SUMENEP- Asta Kiai Abdullah atau yang dikenal dengan Bindara Bungso berada di Desa Batu Ampar, Kecamatan Guluk-Guluk, Kabupaten Sumenep, sekitar 33 km ke arah barat dari Kota Sumenep, 27 km ke timur daya dari Kota Pamekasan (lihat: google Maps).
Ayahnya bernama Kiai Abdul Qidam, Larangan Luar, Larangan, Pamekasan. Sementara ibunya bernama Nyai Asri, saudari dari Kiai Rabah, Pademawu, Pamekasan.
Asta Bindara Bungso dikelilingi pagar batu bata bersusun tanpa penguat adonan semen yang tetap kokoh sampai saat ini namun mulai mengalami kerusakan di bagian atasnya. Di sebelah timur pesarean terdapat masjid bersejarah yang dikenal masyarakat sekitar dengan masjid Masegit.
Foto: sumbersari.net
Bindara Bungso merupakan penyebar agama Islam, dakwahnya disambut antusias oleh masyarakat Batu Ampar dan sekitarnya, keturunannya menjadi ulama panutan umat, adipati yang mengurus kesejahteraan rakyat.
Putranya yang bernama Bindara Saod menjadi suami Ratu Rasamana bergelar Tumenggung Tirtonegoro, melahirkan para raja sesudahnya, pesareannya berada di Asta Tinggi bersama dengan pesarean raja Sumenep lainnya.

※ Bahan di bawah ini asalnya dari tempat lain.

(** ** The commands implement it *)

(** What the dispatcher runs for these commands. *)
Definition keyspace_step (op : Z * Cmd.t) (data : Data) : outcome (Data * Reply) :=
  let now := op.1 in
  let reads (r : Reply) := Ret (data, r) in
  match op.2 with
  | Cmd.PING => reads (cmd_ping false)
  | Cmd.ECHO s => reads (cmd_echo s)
  | Cmd.TYPE key => reads (cmd_type data key)
  | Cmd.SET key v opt => cmd_set now data key v opt
  | Cmd.GET key => reads (cmd_get now data key)
  | Cmd.INCR key => Ret (cmd_incr data key)
  | Cmd.RPUSH key vs => Ret (cmd_rpush data key vs)
  | Cmd.LPUSH key vs => Ret (cmd_lpush data key vs)
  | Cmd.LPOP key n => Ret (cmd_lpop data key n)
  | Cmd.LLEN key => reads (cmd_llen data key)
  | Cmd.LRANGE key i j => reads (cmd_lrange data key i j)
  | Cmd.SETBIT key i b => Ret (cmd_setbit data key i b)
  | Cmd.GETBIT key i => reads (cmd_getbit data key i)
  | Cmd.STRLEN key => reads (cmd_strlen data key)
  | Cmd.BITCOUNT key range => reads (cmd_bitcount data key range)
  | Cmd.BITOP args => Ret (cmd_bitop data args)
  | Cmd.XADD key id vs => Ret (cmd_xadd now data key id vs)
  | Cmd.XRANGE key lo hi => let! r := cmd_xrange data key lo hi in reads r
  | Cmd.ZADD key sc m => cmd_zadd data key sc m
  | Cmd.ZREM key m => cmd_zrem data key m
  | Cmd.ZCARD key => reads (cmd_zcard data key)
  | Cmd.ZSCORE key m => reads (cmd_zscore data key m)
  | Cmd.ZRANK key m => let! r := cmd_zrank data key m in reads r
  | Cmd.ZRANGE key i j => reads (cmd_zrange data key i j)
  | Cmd.GEOADD key long lat m => cmd_geoadd data key long lat m
  | _ => reads (Ok None)
  end.

(** One lemma per command whose type is not alone concerned. *)
Definition done_as (data : Data) (o : outcome (Data * Reply)) (x : Keyspace * Reply) : Prop :=
  exists data', o = Ret (data', x.2) /\ represents data' x.1.

Lemma reads_as data ks r : represents data ks -> done_as data (Ret (data, r)) (ks, r).
Proof. intros Hrep. by exists data. Qed.

Lemma set_as data ks now key v opt : represents data ks -> string_admits (SSet now v opt) None = true ->
  done_as data (cmd_set now data key v opt) (<[key := AString (v, deadline now opt)]> ks, Ok response_ok).
Proof.
  intros Hrep Hok. change (cmd_set now data key v opt) with (string_step key (SSet now v opt) data).
  rewrite set_overwrites by done. eexists. split; [done|]. by apply represents_insert.
Qed.

Lemma type_as data ks key : represents data ks ->
  cmd_type data key = Ok (Some (SimpleStr (Some
    match ks !! key with Some v => abs_type v | None => "none"%string end))).
Proof.
  intros Hrep. unfold cmd_type. pose proof (Hrep key) as Hkey. destruct (ks !! key) as [v|].
  - destruct Hkey as (it & -> & Hit). by rewrite (is_abs_type it v Hit).
  - by rewrite Hkey.
Qed.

Pesarean Bindara Saod & Ratu Rasmana Di Asta Tinggi
Putra lainnya bernama Asiruddin dipanggil dengan sebutan Kiai Bandungan, penisbatan ke Desa Bandungan di Kecamatan Pakong, sebelah utara Kabupaten Pamekasan. Kiai Asiruddin dikenal dengan Puju’ Nyorot. Pesareannya yang semula sejajar dengan pesarean ayahnya (Bindara Bungso), kijingnya berpindah dan mundur ke belakang sebagai sikap hormat. Dengan alasan tersebut beliau dipanggil Puju’ Nyorot, sebuah ajaran mulia bagi keturunannya agar rendah diri dan tidak sombong.
Puju’ Nyorot Yang Kijingnya mundur ke belakang
Dari Kiai Bandungan (Asirudin) ini lahir para ulama pelayan umat, di antara keturunannya adalah pendiri PP Nurul Muttaqin Sumber Sari (KH Maimun Abdullah).